In the data below, one line contains "Definition REFRESH_JITTER_RANGE_MS : Z" and a later one contains "match s with". Print both, with every line between them, exactly and alone.

╭─ Provided data

Lemma ex_accounts_ok : grok_ok (db_of ex_accounts).
Proof.
  pose proof (import_exact ex_sha256 (fun _ => false) ex_random ex_old ex_random_length ex_key_version "first"
    [ex_entry Byte.x01 AuthActive] [] 100 (mkConn empty_grok_db 0 0) _ _ empty_grok_ok (surjective_pairing _)) as H.
  destruct (import_batch_with_relations _ _ _ _ _ _ _ _ _).1 as [out|e|] eqn:E;
    [exact (im_ok _ _ _ _ _ _ _ _ _ H)|vm_compute in E; discriminate E..].
Qed.

Lemma grok_import_is_exact_witness :
  match ex_batch "second" ex_second ex_relations ex_accounts with
  | (Ok out, s') => out = mkOutcome 1 1
      /\ imported ex_sha256 ex_old "second" ex_second ex_relations 100 (db_of ex_accounts) (db_of s') out
  | _ => False
  end.
Proof.
  destruct (ex_batch "second" ex_second ex_relations ex_accounts) as [r s'] eqn:E.
  pose proof (grok_import_is_exact ex_sha256 (fun _ => false) ex_random ex_old ex_random_length ex_key_version "second" ex_second
    ex_relations 100 ex_accounts r s' ex_accounts_ok E) as H.
  apply (f_equal fst) in E. vm_compute in E. simpl in E. subst r. split; [reflexivity|exact H].
Defined.

Lemma grok_rollback_undoes_import_witness :
  exists out s1 o s3, ex_batch "second" ex_second ex_relations ex_accounts = (Ok out, s1)
    /\ rollback_import_batch (fun _ => false) "second" 200 s1 = (Ok o, s3)
    /\ o = mkRollback 1 false /\ db_accounts (db_of s3) = db_accounts (db_of ex_accounts).
Proof.
  destruct (ex_batch "second" ex_second ex_relations ex_accounts) as [r s1] eqn:E.
  destruct r as [out|e|]; [|apply (f_equal fst) in E; vm_compute in E; discriminate E..].
  destruct (rollback_import_batch (fun _ => false) "second" 200 s1) as [o s3] eqn:R.
  destruct (grok_rollback_undoes_import ex_sha256 (fun _ => false) ex_random ex_old ex_random_length ex_key_version "second" ex_second
    ex_relations 100 200 ex_accounts out s1 s1 o s3 ex_accounts_ok E eq_refl R) as [H Hc].
  destruct (Hc (fun _ => eq_refl) ltac:(lia)) as [x ->]. destruct H as [Ho Hu].
  exists out, s1, x, s3. split; [reflexivity|]. split; [exact R|]. split; [|exact (un_accounts _ _ _ _ _ _ _ Hu)].
  rewrite Ho. apply (f_equal fst) in E. vm_compute in E. injection E as <-. reflexivity.
Defined.
End Witnesses.
End Grok.
(* ===== verification/GrokWorker.v ===== *)
(** * Native Grok accounts: durable work

    Models [crates/provider-grok/src/account_worker.rs] on the store of
    [GrokAccounts]: claims with leases on due accounts, the completion of refresh and
    quota jobs, failures with deterministic backoff, and the coordinator. An executor is
    an oracle from a job to its result; a thread that panics has none. [GrokReauth] holds
    the queue of accounts that need reauthentication. *)

From S2P Require Import Prelude Text Octets Core ClientKey SecretStore ControlPlane StoreRows StoreSchema SqliteTx GrokAccounts.
Local Open Scope string_scope.
Local Open Scope list_scope.
Local Open Scope Z_scope.

Module Worker.
Import Secrets Grok.

(** ** Data *)

Definition MIN_REFRESH_JITTER_MS : Z := 5 * 60 * 1000.
Definition REFRESH_JITTER_RANGE_MS : Z := 3 * 60 * 1000 + 1.
Definition BASE_FAILURE_BACKOFF_MS : Z := 60 * 1000.
Definition MAX_FAILURE_BACKOFF_MS : Z := 60 * 60 * 1000.
Definition FAILURE_JITTER_RANGE_MS : Z := 30 * 1000 + 1.
Definition MAX_WORKER_BATCH : nat := 256.
Definition MAX_WORKER_CONCURRENCY : nat := 64.
Definition MIN_CLAIM_LEASE_MS : Z := 1000.
Definition MAX_CLAIM_LEASE_MS : Z := 10 * 60 * 1000.
Definition MAX_QUOTA_WINDOWS_PER_ACCOUNT_SYNC : nat := 64.
Definition MAX_QUOTA_WINDOWS_PER_TARGET : nat := 8.

Inductive GrokAccountWorkerKind : Type := Refresh | Quota.
#[export] Instance GrokAccountWorkerKind_eq_dec : EqDecision GrokAccountWorkerKind.
Proof. solve_decision. Defined.

Definition kind_as_str (k : GrokAccountWorkerKind) : string := match k with Refresh => "refresh" | Quota => "quota" end.

(** The columns [due_column] and [failure_column] name. *)
Definition due_column (k : GrokAccountWorkerKind) (a : AccountRow) : option Z :=
  match k with Refresh => ac_refresh_due a | Quota => ac_quota_due a end.
Definition failure_column (k : GrokAccountWorkerKind) (a : AccountRow) : Z :=
  match k with Refresh => ac_refresh_failures a | Quota => ac_quota_failures a end.

Inductive GrokAccountQuotaScope : Type := ScopeAccount | ScopeModel (model : string).
#[export] Instance GrokAccountQuotaScope_eq_dec : EqDecision GrokAccountQuotaScope.
Proof. solve_decision. Defined.

Inductive GrokAccountQuotaSource : Type := SourceBilling | SourceRest | SourceGrpc | SourceEstimated.
#[export] Instance GrokAccountQuotaSource_eq_dec : EqDecision GrokAccountQuotaSource.
Proof. solve_decision. Defined.

Definition source_as_str (s : GrokAccountQuotaSource) : string :=
  match s with SourceBilling => "billing" | SourceRest => "rest" | SourceGrpc => "grpc" | SourceEstimated => "estimated" end.

Inductive GrokAccountQuotaConfidence : Type := ConfAuthoritative | ConfObserved | ConfEstimated.
#[export] Instance GrokAccountQuotaConfidence_eq_dec : EqDecision GrokAccountQuotaConfidence.
Proof. solve_decision. Defined.

Definition confidence_as_str (c : GrokAccountQuotaConfidence) : string :=
  match c with ConfAuthoritative => "authoritative" | ConfObserved => "observed" | ConfEstimated => "estimated" end.

Inductive GrokAccountWorkerError : Type :=
| WorkerInvalidRequest
| WorkerStoreUnavailable
| WorkerInvalidPersistedState
| WorkerSecretStoreFailure
| WorkerStaleClaim
| ResultKindMismatch.

(** [From<GrokAccountPoolError>]. *)
Definition worker_error (e : GrokAccountPoolError) : GrokAccountWorkerError :=
  match e with
  | SecretStoreFailure => WorkerSecretStoreFailure
  | InvalidPersistedState => WorkerInvalidPersistedState
  | StoreUnavailable => WorkerStoreUnavailable
  | _ => WorkerInvalidRequest
  end.

Record GrokAccountQuotaWindow : Type := mkWindow {
  wi_scope : GrokAccountQuotaScope;
  wi_label : string;
  wi_limit : option Z;
  wi_remaining : option Z;
  wi_reset_at_ms : option Z;
  wi_source : GrokAccountQuotaSource;
  wi_confidence : GrokAccountQuotaConfidence;
}.

(** [value.is_some_and(|value| value > bound)]. *)
Definition exceeds (value : option Z) (bound : Z) : bool := match value with Some v => bound <? v | None => false end.

Definition window_try_new (scope : GrokAccountQuotaScope) (label : string) (limit remaining reset_at_ms : option Z)
    (source : GrokAccountQuotaSource) (confidence : GrokAccountQuotaConfidence)
  : result GrokAccountWorkerError GrokAccountQuotaWindow :=
  let scope_valid := match scope with
                     | ScopeAccount => true
                     | ScopeModel model => negb (is_blank model) && (String.length model <=? 256)%nat
                     end in
  if negb scope_valid || is_blank label || (64 <? String.length label)%nat || exceeds limit i64_max
     || exceeds remaining i64_max
     || match limit, remaining with Some limit, Some remaining => limit <? remaining | _, _ => false end
     || negative reset_at_ms
  then Err WorkerInvalidRequest
  else Ok (mkWindow scope label limit remaining reset_at_ms source confidence).

Record GrokAccountWorkerJob : Type := mkJob {
  jb_account_id : string;
  jb_provider : GrokAccountProvider;
  jb_kind : GrokAccountWorkerKind;
  jb_claim_id : string;
  jb_expected_revision : Z;
  jb_identity_digest : list Byte.byte;
  jb_credential : list Byte.byte;
}.

Inductive GrokAccountWorkerResult : Type :=
| Refreshed (credential : GrokAccountCredential) (expires_at_ms : Z)
| QuotaSynchronized (windows : list GrokAccountQuotaWindow) (next_due_at_ms : Z)
| WorkerTransientFailure
| WorkerReauthRequired.

Record GrokAccountWorkerRunSummary : Type := mkRunSummary {
  rs_claimed : Z;
  rs_succeeded : Z;
  rs_backed_off : Z;
  rs_reauth_required : Z;
  rs_panicked : Z;
}.

Record GrokAccountWorkerCoordinator : Type := mkCoordinator {
  co_maximum_concurrency : nat;
  co_claim_lease_ms : Z;
}.

Definition coordinator_try_new (maximum_concurrency : nat) (claim_lease_ms : Z)
  : result GrokAccountWorkerError GrokAccountWorkerCoordinator :=
  if (maximum_concurrency =? 0)%nat || (MAX_WORKER_CONCURRENCY <? maximum_concurrency)%nat
     || negb (within MIN_CLAIM_LEASE_MS MAX_CLAIM_LEASE_MS claim_lease_ms)
  then Err WorkerInvalidRequest else Ok (mkCoordinator maximum_concurrency claim_lease_ms).

(** ** Deterministic instants *)

Section Instants.
Context (sha256 : list Byte.byte -> list Byte.byte).

Definition deterministic_u64 (material : list Byte.byte) : Z := be_value (take 8 (sha256 material)).

Definition deterministic_refresh_due_at (account_id : string) (expires_at_ms : Z) : result GrokAccountWorkerError Z :=
  if bool_decide (account_id = "") || (expires_at_ms <? 0) then Err WorkerInvalidRequest
  else
    let? jitter := ok_or WorkerInvalidRequest
                     (i64_try_from (deterministic_u64 (text_bytes account_id) mod REFRESH_JITTER_RANGE_MS)) in
    Ok (Z.max (Z.max (expires_at_ms - (MIN_REFRESH_JITTER_MS + jitter)) i64_min) 0).

(** [failure_count.to_be_bytes()] of a [u64]. *)
Definition failure_material (account_id : string) (failure_count : Z) : list Byte.byte :=
  text_bytes account_id ++ be_bytes 8 failure_count.

Definition failure_backoff (failure_count : Z) : Z :=
  let shift := Z.min (Z.max (failure_count - 1) 0) 16 in
  Z.min (default MAX_FAILURE_BACKOFF_MS (i64_try_from (BASE_FAILURE_BACKOFF_MS * Z.shiftl 1 shift))) MAX_FAILURE_BACKOFF_MS.

(** Shared by [deterministic_backoff_due_at] and [backoff_due_at]. *)
Definition backoff_instant (account_id : string) (failure_count observed_at_ms : Z) : option Z :=
  match i64_checked_add observed_at_ms (failure_backoff failure_count) with
  | Some value => i64_checked_add value (deterministic_u64 (failure_material account_id failure_count) mod FAILURE_JITTER_RANGE_MS)
  | None => None
  end.

Definition deterministic_backoff_due_at (account_id : string) (failure_count observed_at_ms : Z)
  : result GrokAccountWorkerError Z :=
  ok_or WorkerInvalidRequest (backoff_instant account_id failure_count observed_at_ms).
End Instants.
(** ** Statements *)

(** [worker_claim_id IS NULL OR worker_claim_expires_at_ms <= now]. *)
Definition claim_free (now : Z) (a : AccountRow) : bool :=
  match ac_claim_id a with
  | None => true
  | Some _ => match ac_claim_expires a with Some e => e <=? now | None => false end
  end.

(** The row still carries the claim of the job, at the revision it was handed. *)
Definition claim_owned (job : GrokAccountWorkerJob) (now : Z) (a : AccountRow) : bool :=
  (ac_revision a =? jb_expected_revision job) && bool_decide (ac_claim_kind a = Some (kind_as_str (jb_kind job)))
  && bool_decide (ac_claim_id a = Some (jb_claim_id job))
  && match ac_claim_expires a with Some e => now <? e | None => false end.

Definition set_claim (kind : GrokAccountWorkerKind) (claim_id : string) (expires now : Z) (a : AccountRow) : AccountRow :=
  mkAccount (ac_id a) (ac_provider a) (ac_identity_digest a) (ac_ciphertext a) (ac_key_version a) (ac_auth_status a)
    (ac_enabled a) (ac_priority a) (ac_weight a) (ac_max_concurrency a) (ac_refresh_due a) (ac_last_refresh a)
    (ac_refresh_failures a) (ac_cooldown_until a) (ac_revision a) (ac_batch_id a) (ac_created_at a) now (ac_quota_due a)
    (ac_last_quota a) (ac_quota_failures a) (Some (kind_as_str kind)) (Some claim_id) (Some expires).

Definition finish_refresh (secret : EncryptedSecret) (next_revision refresh_due now : Z) (a : AccountRow) : AccountRow :=
  mkAccount (ac_id a) (ac_provider a) (ac_identity_digest a) (es_ciphertext secret) (es_key_version secret) "active"
    (ac_enabled a) (ac_priority a) (ac_weight a) (ac_max_concurrency a) (Some refresh_due) (Some now)
    0 (ac_cooldown_until a) next_revision (ac_batch_id a) (ac_created_at a) now (ac_quota_due a)
    (ac_last_quota a) (ac_quota_failures a) None None None.

Definition finish_quota (next_due now : Z) (a : AccountRow) : AccountRow :=
  mkAccount (ac_id a) (ac_provider a) (ac_identity_digest a) (ac_ciphertext a) (ac_key_version a) (ac_auth_status a)
    (ac_enabled a) (ac_priority a) (ac_weight a) (ac_max_concurrency a) (ac_refresh_due a) (ac_last_refresh a)
    (ac_refresh_failures a) (ac_cooldown_until a) (ac_revision a) (ac_batch_id a) (ac_created_at a) now (Some next_due)
    (Some now) 0 None None None.

Definition finish_failure (kind : GrokAccountWorkerKind) (next_due : option Z) (failures : Z) (reauth_required : bool) (now : Z)
    (a : AccountRow) : AccountRow :=
  mkAccount (ac_id a) (ac_provider a) (ac_identity_digest a) (ac_ciphertext a) (ac_key_version a)
    (if reauth_required then "reauth_required" else ac_auth_status a)
    (ac_enabled a) (ac_priority a) (ac_weight a) (ac_max_concurrency a)
    (match kind with Refresh => next_due | Quota => ac_refresh_due a end) (ac_last_refresh a)
    (match kind with Refresh => failures | Quota => ac_refresh_failures a end) (ac_cooldown_until a) (ac_revision a)
    (ac_batch_id a) (ac_created_at a) now (match kind with Refresh => ac_quota_due a | Quota => next_due end)
    (ac_last_quota a) (match kind with Refresh => ac_quota_failures a | Quota => failures end) None None None.

Definition delete_quota_stmt (account_id : string) (db : GrokDb) : option (Z * GrokDb) :=
  let kept := filter (fun q => qw_account_id q.2 <> account_id) (db_quota db) in
  Some (Z.of_nat (size (db_quota db)) - Z.of_nat (size kept), set_quota kept db).

Definition quota_key (q : QuotaWindowRow) : string * string * string * string :=
  (qw_account_id q, qw_scope_kind q, qw_model_label q, qw_window_label q).

Definition quota_check (q : QuotaWindowRow) : bool :=
  is_in ["account"; "model"] (qw_scope_kind q) && (String.length (qw_model_label q) <=? 256)%nat
  && ((bool_decide (qw_scope_kind q = "account") && bool_decide (qw_model_label q = ""))
      || (bool_decide (qw_scope_kind q = "model") && text_fits 256 (qw_model_label q)))
  && opaque_fits 64 (qw_window_label q) && negb (negative (qw_limit q)) && negb (negative (qw_remaining q))
  && negb (negative (qw_reset_at q)) && is_in ["billing"; "rest"; "grpc"; "estimated"] (qw_source q)
  && is_in ["authoritative"; "observed"; "estimated"] (qw_confidence q) && (0 <=? qw_observed_at q)
  && match qw_limit q, qw_remaining q with Some limit, Some remaining => remaining <=? limit | _, _ => true end.
Lemma import_advances batch_id entries relations now :
  advances (import_batch_with_relations sha256 sqlite_fails random ring batch_id entries relations now).
Proof.
  unfold import_batch_with_relations, import_step, import_one, random_account_id, link_step, nth_id. solve_advances.
Qed.
Lemma rollback_advances batch_id now : advances (rollback_import_batch sqlite_fails batch_id now).
Proof. unfold rollback_import_batch. solve_advances. Qed.
Lemma link_advances a b label now : advances (link_accounts sqlite_fails a b label now).
Proof. unfold link_accounts. solve_advances. Qed.
Lemma claim_advances kind now limit lease : advances (claim_due_worker_jobs sqlite_fails random ring kind now limit lease).
Proof. unfold claim_due_worker_jobs, claim_step, random_claim_id. solve_advances. Qed.
Lemma refresh_advances job c e now : advances (complete_refresh_job sha256 sqlite_fails random ring job c e now).
Proof. unfold complete_refresh_job. solve_advances. Qed.
Lemma quota_advances job w due now : advances (complete_quota_job sqlite_fails job w due now).
Proof. unfold complete_quota_job, insert_quota_window. solve_advances. Qed.
Lemma failure_advances job b now : advances (complete_worker_failure sha256 sqlite_fails job b now).
Proof. unfold complete_worker_failure, current_failure_count. solve_advances. Qed.
Lemma requeue_advances i now : advances (requeue_reauth sqlite_fails i now).
Proof. unfold requeue_reauth. solve_advances. Qed.
Lemma reauth_claim_advances now lease : advances (claim_due_reauth_job sqlite_fails random ring now lease).
Proof. unfold claim_due_reauth_job, random_reauth_claim_id. solve_advances. Qed.
Lemma reauth_success_advances job c now : advances (complete_reauth_success sqlite_fails random ring job c now).
Proof. unfold complete_reauth_success. solve_advances. Qed.
Lemma reauth_failure_advances job b now : advances (complete_reauth_failure sha256 sqlite_fails job b now).
Proof. unfold complete_reauth_failure. solve_advances. Qed.
End Ops.
(** ** What a step may do to accounts and claims *)

(** A row that is still the row of a claim. *)
Record carried (a a' : AccountRow) : Prop := {
  ca_identity : account_identity a' = account_identity a;
  ca_revision : ac_revision a <= ac_revision a';
  ca_credential : ac_revision a' = ac_revision a -> decode_persisted a' = decode_persisted a;
}.

Lemma carried_refl a : carried a a.
Proof. constructor; done. Qed.

(** Claims of [db'] that were not issued by the step were claims of [db]. *)
Record evolves (issued : string -> Prop) (db db' : GrokDb) : Prop := {
  ev_worker : forall i a' c, db_accounts db' !! i = Some a' -> ac_claim_id a' = Some c -> ~ issued c ->
    exists a, db_accounts db !! i = Some a /\ carried a a' /\ ac_claim_id a = Some c /\ ac_claim_kind a = ac_claim_kind a';
  ev_reauth : forall i r' a' c, db_reauth db' !! i = Some r' -> ra_claim_id r' = Some c -> db_accounts db' !! i = Some a' -> ~ issued c ->
    exists r a, db_reauth db !! i = Some r /\ ra_claim_id r = Some c /\ db_accounts db !! i = Some a /\ carried a a';
}.

Lemma evolves_refl issued db : evolves issued db db.
Proof.
  constructor; [intros i a c Ha Hc _; exists a|intros i r a c Hr Hc Ha _; exists r, a]; split_and!; done || apply carried_refl.
Qed.

Lemma is_Some_update {A} (m : gmap string A) i j x y : m !! i = Some x -> is_Some (m !! j) <-> is_Some (<[i := y]> m !! j).
Proof.
  intros Hi. destruct (decide (i = j)) as [<-|Hne]; [rewrite lookup_insert_eq, Hi; split; eauto|by rewrite lookup_insert_ne].
Qed.

(** An edit that may be stored: key, identity and batch stay, the queue agrees. *)
Record edits (i : string) (a a' : AccountRow) (q : option ReauthRow) : Prop := {
  ed_id : ac_id a' = ac_id a;
  ed_identity : account_identity a' = account_identity a;
  ed_batch : ac_batch_id a' = ac_batch_id a;
  ed_check : account_check a' = true;
  ed_queued : is_Some q <-> ac_auth_status a' = "reauth_required";
  ed_reauth : forall r, q = Some r -> ra_account_id r = i /\ reauth_check r = true;
  ed_settled : ac_auth_status a' = "reauth_required" -> ac_claim_id a' = None;
}.

(** The queue holds exactly the accounts that need reauthentication, and no worker
    has a claim on them. *)
Record settled (db : GrokDb) : Prop := {
  se_reauth : forall i r, db_reauth db !! i = Some r -> exists a, db_accounts db !! i = Some a /\ ac_auth_status a = "reauth_required";
  se_claims : forall i a, db_accounts db !! i = Some a -> ac_auth_status a = "reauth_required" -> ac_claim_id a = None;
}.

Lemma row_edit_tables i a a' q db : tables_sound db -> db_accounts db !! i = Some a -> edits i a a' q -> tables_sound (row_edit i a' q db).
Proof.
  intros Hok Ha He. pose proof (fun j => is_Some_update (db_accounts db) i j a a' Ha) as Hdom.
  destruct Hok, He. destruct (go_accounts0 i a Ha) as [Hi Hca]. unfold row_edit. constructor; grok_simpl; try done.
  - intros j x [[<- <-]|[_ Hx]]%lookup_insert_Some; [|by apply go_accounts0]. split; [congruence|].
    apply andb_true_iff in Hca as [_ Hv]. by rewrite ed_id0, ed_check0.
  - intros j k x y [[<- <-]|[Hj Hx]]%lookup_insert_Some [[<- <-]|[Hk Hy]]%lookup_insert_Some Heq; [done|..].
    + eapply go_identities0; [exact Ha|exact Hy|congruence].
    + eapply go_identities0; [exact Hx|exact Ha|congruence].
    + by eapply go_identities0.
  - intros j x b [[<- <-]|[_ Hx]]%lookup_insert_Some [= <-]; [rewrite ed_batch0; by eapply go_batch_of0|by eapply go_batch_of0].
  - intros l t Hl. destruct (go_links0 l t Hl) as (H1 & H2 & H3). rewrite !has_true in *. by rewrite <- !Hdom.
  - eapply refers_more; [|exact go_quota0]. intros j. apply Hdom.
  - intros j x [[-> ->]|[_ Hx]]%lookup_partial_alter_Some; [|by apply go_reauth0]. by apply ed_reauth0.
  - intros j x k [[-> ->]|[_ Hx]]%lookup_partial_alter_Some [= <-]; rewrite <- Hdom; [|by eapply go_reauth_of0].
    destruct (ed_reauth0 x eq_refl) as [-> _]. by exists a.
Qed.

Lemma row_edit_sound i a a' q db :
  grok_ok db -> settled db -> db_accounts db !! i = Some a -> edits i a a' q -> grok_ok (row_edit i a' q db) /\ settled (row_edit i a' q db).
Proof.
  intros [Hok Hq] Hse Ha He. split; [split; [by eapply row_edit_tables|]|constructor]; unfold row_edit; grok_simpl.
  - intros j x. grok_simpl. intros [[<- <-]|[Hne Hx]]%lookup_insert_Some Hst.
    + rewrite lookup_partial_alter_eq. by apply (ed_queued _ _ _ _ He).
    + rewrite lookup_partial_alter_ne by done. by eapply Hq.
  - intros j r [[-> ->]|[Hne Hr]]%lookup_partial_alter_Some.
    + exists a'. split; [by rewrite lookup_insert_eq|]. by apply (ed_queued _ _ _ _ He).
    + rewrite lookup_insert_ne by done. by eapply se_reauth.
  - intros j x [[<- <-]|[_ Hx]]%lookup_insert_Some; [apply He|by eapply se_claims].
Qed.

╰─

=== Reply ===
Definition REFRESH_JITTER_RANGE_MS : Z := 3 * 60 * 1000 + 1.
Definition BASE_FAILURE_BACKOFF_MS : Z := 60 * 1000.
Definition MAX_FAILURE_BACKOFF_MS : Z := 60 * 60 * 1000.
Definition FAILURE_JITTER_RANGE_MS : Z := 30 * 1000 + 1.
Definition MAX_WORKER_BATCH : nat := 256.
Definition MAX_WORKER_CONCURRENCY : nat := 64.
Definition MIN_CLAIM_LEASE_MS : Z := 1000.
Definition MAX_CLAIM_LEASE_MS : Z := 10 * 60 * 1000.
Definition MAX_QUOTA_WINDOWS_PER_ACCOUNT_SYNC : nat := 64.
Definition MAX_QUOTA_WINDOWS_PER_TARGET : nat := 8.

Inductive GrokAccountWorkerKind : Type := Refresh | Quota.
#[export] Instance GrokAccountWorkerKind_eq_dec : EqDecision GrokAccountWorkerKind.
Proof. solve_decision. Defined.

Definition kind_as_str (k : GrokAccountWorkerKind) : string := match k with Refresh => "refresh" | Quota => "quota" end.

(** The columns [due_column] and [failure_column] name. *)
Definition due_column (k : GrokAccountWorkerKind) (a : AccountRow) : option Z :=
  match k with Refresh => ac_refresh_due a | Quota => ac_quota_due a end.
Definition failure_column (k : GrokAccountWorkerKind) (a : AccountRow) : Z :=
  match k with Refresh => ac_refresh_failures a | Quota => ac_quota_failures a end.

Inductive GrokAccountQuotaScope : Type := ScopeAccount | ScopeModel (model : string).
#[export] Instance GrokAccountQuotaScope_eq_dec : EqDecision GrokAccountQuotaScope.
Proof. solve_decision. Defined.

Inductive GrokAccountQuotaSource : Type := SourceBilling | SourceRest | SourceGrpc | SourceEstimated.
#[export] Instance GrokAccountQuotaSource_eq_dec : EqDecision GrokAccountQuotaSource.
Proof. solve_decision. Defined.

Definition source_as_str (s : GrokAccountQuotaSource) : string :=
  match s with SourceBilling => "billing" | SourceRest => "rest" | SourceGrpc => "grpc" | SourceEstimated => "estimated" end.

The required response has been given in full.